Great stuff Moo.:victory:


----------



## Vaz (Mar 19, 2008)

This is brilliant. I can't wait to try it out.

How many different layers did you do? And do you have any ideas over what colours I could use for gold? I'm getting sick of Tin Bitz, Shining Gold/Tin Bitz, Shining Gold, Shining Gold/Burnished Gold, Burnished Gold, Flesh Wash, Burnished Gold drybrush, Mithril silver drybrush. Something close to that would be helpful - NMM is amazing, but haven't had much success on my own. But the Royal Blue and Red you've just shown has really encouraged me to make a start. Thanks for the boost, once again - +Rep.


----------



## moo (Aug 12, 2008)

Thanks for the comments:

@kungfoomasta i will be finishing this model so keep your eye on this thread .

@Damned Fist, you're right i apologise about the lack of detail in this tutorial, i've never really done anything like this before. I guess when you've been doing for over a year you kinda lose the fact of how you visualise things. 

@ Vaz, in general each stage was about 5-6 layers, the mid layers using blood red took a few more as i had to build up the colour. Also to tidy things up after i had done the main of the colour, that usually adds another 5 layers or so, so in total its about 30-40 layers on each area. For example the knee pad takes extra layers due to higher contrasts.

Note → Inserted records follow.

Lemma prefix_text_short base type : 0 <= zlen (prefix_text base type) <= 2.
Proof. unfold prefix_text. by repeat destruct (_ : bool). Qed.
Lemma number_size base size type :
  - 2 ^ 30 - 1 <= size < 2 ^ 30 ->
  (if has type SPECIAL then if base =? 16 then s32 (size - 2) else if base =? 8 then s32 (size - 1) else size else size)
  = size - zlen (prefix_text base type).
Proof.
  intros Hs. unfold prefix_text. destruct (has type SPECIAL); [|by rewrite zlen_nil, Z.sub_0_r].
  destruct (Z.eqb_spec base 16) as [->|]; [by rewrite wraps_small by lia|].
  destruct (base =? 8); [by rewrite wraps_small by lia|by rewrite zlen_nil, Z.sub_0_r].
Qed.

Lemma number_prefix base type :
  (if has type SPECIAL then
     if base =? 8 then [48]
     else if base =? 16 then [48; nth 33 (if has type LARGE then upper_digits else lower_digits) 0] else []
   else []) = prefix_text base type.
Proof. unfold prefix_text. by destruct (has type LARGE). Qed.

(** Of the loops that fill a field, only the first finds something to do. *)
Lemma pad_loop_once c k :
  - 2 ^ 31 < k < 2 ^ 31 -> exists k', pad_loop c k = (replicate (Z.to_nat k) c, k') /\ Z.min (-1) (k - 1) <= k' < 0.
Proof.
  intros Hk. unfold pad_loop. eexists. split; [reflexivity|]. destruct (Z.ltb_spec 0 k); [lia|].
  rewrite wraps_small by lia. lia.
Qed.

Lemma fill_once (l z : bool) k sign prefix zeros digs :
  - 2 ^ 31 + 1 < k < 2 ^ 31 ->
  (let '(before, size) := if negb (z && negb l || l) then pad_loop 32 k else ([], k) in
   let '(fill, size) := if negb l then pad_loop (if z && negb l then 48 else 32) size else ([], size) in
   let '(behind, _) := pad_loop 32 size in
   Ok (Some (before ++ sign ++ prefix ++ fill ++ zeros ++ digs ++ behind))) =
  Ok (Some (if l then sign ++ prefix ++ (zeros ++ digs) ++ replicate (Z.to_nat k) 32
            else if z then sign ++ prefix ++ replicate (Z.to_nat k) 48 ++ zeros ++ digs
            else replicate (Z.to_nat k) 32 ++ sign ++ prefix ++ zeros ++ digs)).
Proof.
  intros Hk. destruct l, z; cbn [negb andb orb].
  1, 2: by rewrite <- app_assoc.
  - destruct (pad_loop_once 48 k ltac:(lia)) as (k' & -> & Hk'). cbn -[replicate].
    replace (Z.to_nat k') with 0%nat by lia. by rewrite app_nil_r.
  - destruct (pad_loop_once 32 k ltac:(lia)) as (k' & -> & Hk'). destruct (pad_loop_once 32 k') as (k2 & -> & Hk2); [lia|].
    cbn -[replicate]. replace (Z.to_nat k') with 0%nat by lia. replace (Z.to_nat k2) with 0%nat by lia. by rewrite app_nil_r.
Qed.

With the highlights on nmm, i always visualise an imaginery light source or two from certain points on a model, in this case i looked at it using the corner of the base. Now all highlights will come from that one area, and the light in general travels in straight lines. The edges of armour in general pick up the lightest areas. When i first started doing nmm i spent hours and hours looking at other models and also "googling" pictures with shining metallic surfaces such as looking at bikes and cars etc. A key point with NMM is getting the blends smooth and in a small area to move from dark to light blends. Im not really sure how much of this makes sense, but in my mind it does lol. I will do two more followup tutorials on this techmarine for you all to see, one will be on steel NMM and the other is gold NMM, this will give you an idea of what to do with colours and spread of highlighting i hope .










Still need work on the wires trailing in front of his legs and add some shading to the skull and some writing on the little scrolls above the leg. I like the model, its all so detailed, so it should keep me busy painting. 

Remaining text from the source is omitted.